Further details of the device which provides for the periodic connection/disconnection between the refill opening of the print cartridge and the ink supply valve located outside the carriage at the refill station are described in detail. In Figs. 9, 12 to 13 and 17, a bracket which holds the ink supply valves carries the motor 200 which rotates gears 210 to move gear arms 212 back and forth between a connection position of the supply valves with their associated filling openings on the print cartridges and a release position. Main stabilizing arms 214 on the bracket as well as Secondary stabilizing arms 215 on the carriage provide the necessary constraint required to minimize excessive stress on the cartridges which may otherwise affect their precise positioning in the carriage. The start and end points of connection/disconnection are determined by an optical sensor 216.

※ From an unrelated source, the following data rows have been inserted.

Lemma period_add_run b input result w ws0 col0 ws1 buf :
  loanable w ->
  VecEvalInt (args b 0) input (warnings w) = (ws0, inr col0) ->
  VecEvalInt (args b 1) input ws0 = (ws1, inr buf) ->
  builtinPeriodAddSig_vecEvalInt b input result w =
  let start := MergeNulls col0 [nullBitmap buf] in
  let (ws', r) := colEval (ctx b) (periodAddRow start (Int64s buf)) (NumRows input) start in
  (afterPeriodRows w ws0 ws1 ws', r).
Proof.
  intros Hl He0 He1. unfold builtinPeriodAddSig_vecEvalInt.
  rewrite (run_arg (VecEvalInt (args b 0)) input _ w ws0 col0 He0).
  rewrite (run_loan _ _ _ _ (loanable_withWarnings ws0 w Hl)). cbv beta zeta.
  rewrite (run_arg (VecEvalInt (args b 1)) input _ (lent (withWarnings ws0 w)) ws1 buf He1).
  pose (G := fun (i : nat) (null : bool) (p : Z) =>
           if null then @Keep Z
           else if negb (validPeriod p) then Abort (errIncorrectArgs "period_add")
           else Value (wrap64 (month2Period (toUint64
                  (wrap64 (wrap64 (period2Month (toUint64 p)) + Int64s buf i)))))).
  rewrite (forRows_ext _
    (fun i r => rowAct (ctx b) setElem setRowNull (G i (IsNull r i) (nth i (elems r) 0)) i r)).
  - rewrite (forRows_reads_row 0 (ctx b) G).
    unfold afterPeriodRows, afterRows, periodAddRow, Int64s, G.
    destruct (colEval _ _ _ _); reflexivity.
  - unfold G, Int64s. split_body.
Qed.

Lemma period_diff_run b input result w ws0 col0 ws1 buf :
  loanable w ->
  VecEvalInt (args b 0) input (warnings w) = (ws0, inr col0) ->
  VecEvalInt (args b 1) input ws0 = (ws1, inr buf) ->
  builtinPeriodDiffSig_vecEvalInt b input result w =
  let start := MergeNulls col0 [nullBitmap buf] in
  let (ws', r) := colEval (ctx b) (periodDiffRow start (Int64s buf)) (NumRows input) start in
  (afterPeriodRows w ws0 ws1 ws', r).
Proof.
  intros Hl He0 He1. unfold builtinPeriodDiffSig_vecEvalInt.
  rewrite (run_arg (VecEvalInt (args b 0)) input _ w ws0 col0 He0).
  rewrite (run_loan _ _ _ _ (loanable_withWarnings ws0 w Hl)). cbv beta zeta.
  rewrite (run_arg (VecEvalInt (args b 1)) input _ (lent (withWarnings ws0 w)) ws1 buf He1).
  pose (G := fun (i : nat) (null : bool) (p : Z) =>
           if null then @Keep Z
           else if negb (validPeriod p) || negb (validPeriod (Int64s buf i))
           then Abort (errIncorrectArgs "period_diff")
           else Value (wrap64 (period2Month (toUint64 p) -
                               period2Month (toUint64 (Int64s buf i))))).
  rewrite (forRows_ext _
    (fun i r => rowAct (ctx b) setElem setRowNull (G i (IsNull r i) (nth i (elems r) 0)) i r)).
  - rewrite (forRows_reads_row 0 (ctx b) G).
    unfold afterPeriodRows, afterRows, periodDiffRow, Int64s, G.
    destruct (colEval _ _ _ _); reflexivity.
  - unfold G, Int64s. split_body.
Qed.

(** The start column of the period loops: the first argument with the nulls
    of the second merged in. *)
Lemma merged_IsNull (col0 : Column Z) (src : list bool) n i :
  rows col0 = n -> (i < n)%nat ->
  IsNull (MergeNulls col0 [src]) i = IsNull col0 i || nth i src false.
Proof. intros Hr Hi. apply IsNull_MergeNulls1. lia. Qed.

Lemma merged_Int64s (col0 : Column Z) (src : list bool) i :
  Int64s (MergeNulls col0 [src]) i = Int64s col0 i.
Proof. reflexivity. Qed.

(** A period loop fails only with its incorrect-arguments error, at a live
    row; it never hands a row to the invalid-time policy. *)
Lemma periodAddRow_stops strict start ns i e :
  stops strict (periodAddRow start ns i) = Some e ->
  e = errIncorrectArgs "period_add" /\ IsNull start i = false /\
  validPeriod (Int64s start i) = false.
Proof.
  unfold periodAddRow. destruct (IsNull start i); [discriminate|].
  destruct (validPeriod (Int64s start i)); simpl; [discriminate|].
  intros H; inversion H; auto.
Qed.

Lemma periodDiffRow_stops strict start ps i e :
  stops strict (periodDiffRow start ps i) = Some e ->
  e = errIncorrectArgs "period_diff" /\ IsNull start i = false /\
  (validPeriod (Int64s start i) = false \/ validPeriod (ps i) = false).
Proof.
  unfold periodDiffRow. destruct (IsNull start i); [discriminate|].
  destruct (validPeriod (Int64s start i)), (validPeriod (ps i)); simpl;
    try discriminate; intros H; inversion H; auto.
Qed.

Lemma periodAddRow_quiet start ns i e : periodAddRow start ns i <> Invalid e.
Proof.
  unfold periodAddRow. destruct (IsNull start i); [discriminate|].
  destruct (negb _); discriminate.
Qed.

Lemma periodDiffRow_quiet start ps i e : periodDiffRow start ps i <> Invalid e.
Proof.
  unfold periodDiffRow. destruct (IsNull start i); [discriminate|].
  destruct (_ || _); discriminate.
Qed.

(** A two-row batch for PERIOD_ADD(P, N): row 0 holds the ill-shaped period
    13 next to a NULL delta, row 1 holds 200001 and 1. *)
Definition periodsBatch : Column Z := mkColumn [false; false] [13; 200001].
Definition deltasBatch : Column Z := mkColumn [true; false] [0; 1].
Definition twoRows : Chunk := {| NumRows := 2 |}.

Definition onInts (c : SessionVars) (a0 a1 : Column Z) : baseBuiltinFunc :=
  {| ctx := c; args := fun k => match k with O => intArg a0 | _ => intArg a1 end |}.

(** C4. PERIOD_ADD and PERIOD_DIFF fail the whole batch call with their
    incorrect-arguments error when a period argument of a row without NULL
    fails the validity check; the NULLs are looked at first: a row with a
    NULL argument is set null, its periods are not checked and it raises no
    error, whatever they are. *)
Theorem period_validity_checked_after_nulls :
  forall (b : baseBuiltinFunc) (input : Chunk) (result : Column Z) (w : World)
         (ws0 ws1 : list error) (col0 buf : Column Z),
    loanable w ->
    VecEvalInt (args b 0) input (warnings w) = (ws0, inr col0) ->
    VecEvalInt (args b 1) input ws0 = (ws1, inr buf) ->
    rows col0 = NumRows input ->
    let n := NumRows input in
    let live i := IsNull col0 i = false /\ IsNull buf i = false in
    let hasNull i := IsNull col0 i = true \/ IsNull buf i = true in
    let runAdd := builtinPeriodAddSig_vecEvalInt b input result w in
    let runDiff := builtinPeriodDiffSig_vecEvalInt b input result w in
    ((exists i, (i < n)%nat /\ live i /\ validPeriod (Int64s col0 i) = false) ->
     snd runAdd = inl (errIncorrectArgs "period_add")) /\
    ((forall i, (i < n)%nat -> live i -> validPeriod (Int64s col0 i) = true) ->
     exists res, snd runAdd = inr res /\
                 forall i, (i < n)%nat -> hasNull i -> IsNull res i = true) /\
    ((exists i, (i < n)%nat /\ live i /\
                (validPeriod (Int64s col0 i) = false \/ validPeriod (Int64s buf i) = false)) ->
     snd runDiff = inl (errIncorrectArgs "period_diff")) /\
    ((forall i, (i < n)%nat -> live i ->
                validPeriod (Int64s col0 i) = true /\ validPeriod (Int64s buf i) = true) ->
     exists res, snd runDiff = inr res /\
                 forall i, (i < n)%nat -> hasNull i -> IsNull res i = true).
Proof.
  intros b input result w ws0 ws1 col0 buf Hl He0 He1 Hrows n live hasNull runAdd runDiff.
  assert (HA := period_add_run b input result w ws0 col0 ws1 buf Hl He0 He1).
  assert (HD := period_diff_run b input result w ws0 col0 ws1 buf Hl He0 He1).
  cbv zeta in HA, HD. fold runAdd in HA. fold runDiff in HD. fold n in HA, HD.
  set (start := MergeNulls col0 [nullBitmap buf]) in *.
  assert (Hnull : forall i, (i < n)%nat -> IsNull start i = IsNull col0 i || IsNull buf i)
    by (intros; apply (merged_IsNull col0 (nullBitmap buf) n); auto).
  assert (Hstart : rows start = n)
    by (unfold start; now rewrite rows_MergeNulls1).
  split; [|split; [|split]].
  - intros [i [Hi [[Hn0 Hn1] Hbad]]]. rewrite HA. clear HA HD.
    assert (Hs : stops (StrictSQLMode (ctx b)) (periodAddRow start (Int64s buf) i) =
                 Some (errIncorrectArgs "period_add")).
    { unfold periodAddRow. rewrite (Hnull i Hi), Hn0, Hn1. simpl.
      unfold start. rewrite merged_Int64s, Hbad. reflexivity. }
    destruct (colEval_stopped _ _ n start i _ Hi Hs) as [ws' [e' E]]. rewrite E.
    destruct (colEval_err _ _ _ _ _ _ E) as [j [_ Hj]].
    apply periodAddRow_stops in Hj. destruct Hj as [-> _]. reflexivity.
  - intros Hvalid. rewrite HA. clear HA HD. rewrite colEval_total.
    + eexists; split; [reflexivity|]. intros i Hi Hn.
      rewrite colFinal_null by auto.
      assert (Hni : IsNull start i = true)
        by (rewrite (Hnull i Hi); destruct Hn as [-> | ->]; auto using orb_true_r).
      unfold periodAddRow. now rewrite Hni.
    + intros i Hi. unfold periodAddRow. destruct (IsNull start i) eqn:En; [reflexivity|].
      rewrite (Hnull i Hi) in En. apply orb_false_elim in En.
      unfold start. rewrite merged_Int64s, (Hvalid i Hi En). reflexivity.
  - intros [i [Hi [[Hn0 Hn1] Hbad]]]. rewrite HD. clear HA HD.
    assert (Hs : stops (StrictSQLMode (ctx b)) (periodDiffRow start (Int64s buf) i) =
                 Some (errIncorrectArgs "period_diff")).
    { unfold periodDiffRow. rewrite (Hnull i Hi), Hn0, Hn1. simpl.
      unfold start. rewrite merged_Int64s.
      destruct Hbad as [-> | ->]; simpl; auto.
      destruct (validPeriod (Int64s col0 i)); reflexivity. }
    destruct (colEval_stopped _ _ n start i _ Hi Hs) as [ws' [e' E]]. rewrite E.
    destruct (colEval_err _ _ _ _ _ _ E) as [j [_ Hj]].
    apply periodDiffRow_stops in Hj. destruct Hj as [-> _]. reflexivity.
  - intros Hvalid. rewrite HD. clear HA HD. rewrite colEval_total.
    + eexists; split; [reflexivity|]. intros i Hi Hn.
      rewrite colFinal_null by auto.
      assert (Hni : IsNull start i = true)
        by (rewrite (Hnull i Hi); destruct Hn as [-> | ->]; auto using orb_true_r).
      unfold periodDiffRow. now rewrite Hni.
    + intros i Hi. unfold periodDiffRow. destruct (IsNull start i) eqn:En; [reflexivity|].
      rewrite (Hnull i Hi) in En. apply orb_false_elim in En.
      unfold start. rewrite merged_Int64s.
      destruct (Hvalid i Hi En) as [-> ->]. reflexivity.
Qed.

In the presently preferred embodiment of the invention, all four ink supply valves move together as a unit while being held firmly in position by individual locking buttons 219 in their openings 218, the locking buttons allowing each valve to be replaced separately when the expected life for the IDS (ink delivery system) for that particular ink color has expired. When replacement is required, an arrow-shaped orientation button 222 is brought into alignment with a matching orientation slot 224 by simply grasping a valve handle 226 by hand.

A unique, slim, replaceable service station module 230 for each ink color is an important part of the IDS. Referring to Figures 14A-14B and 15, this service station module includes a protruding handle 232 at one end and a group of printhead service components combined together in a relatively small area on top of the module. At one end are dual wipers 234 and at the other end a spittoon 238, with a nozzle plate shutter 236 at a middle position. An external suction port 240 in the module is connected to the shutter 236 via an internal passage and to a vacuum source in the opposite direction via a circular seal 242. A service station cart 251 includes separate slots 244, 246, 248, 250 for each service station module (sometimes also called a printhead cleaner).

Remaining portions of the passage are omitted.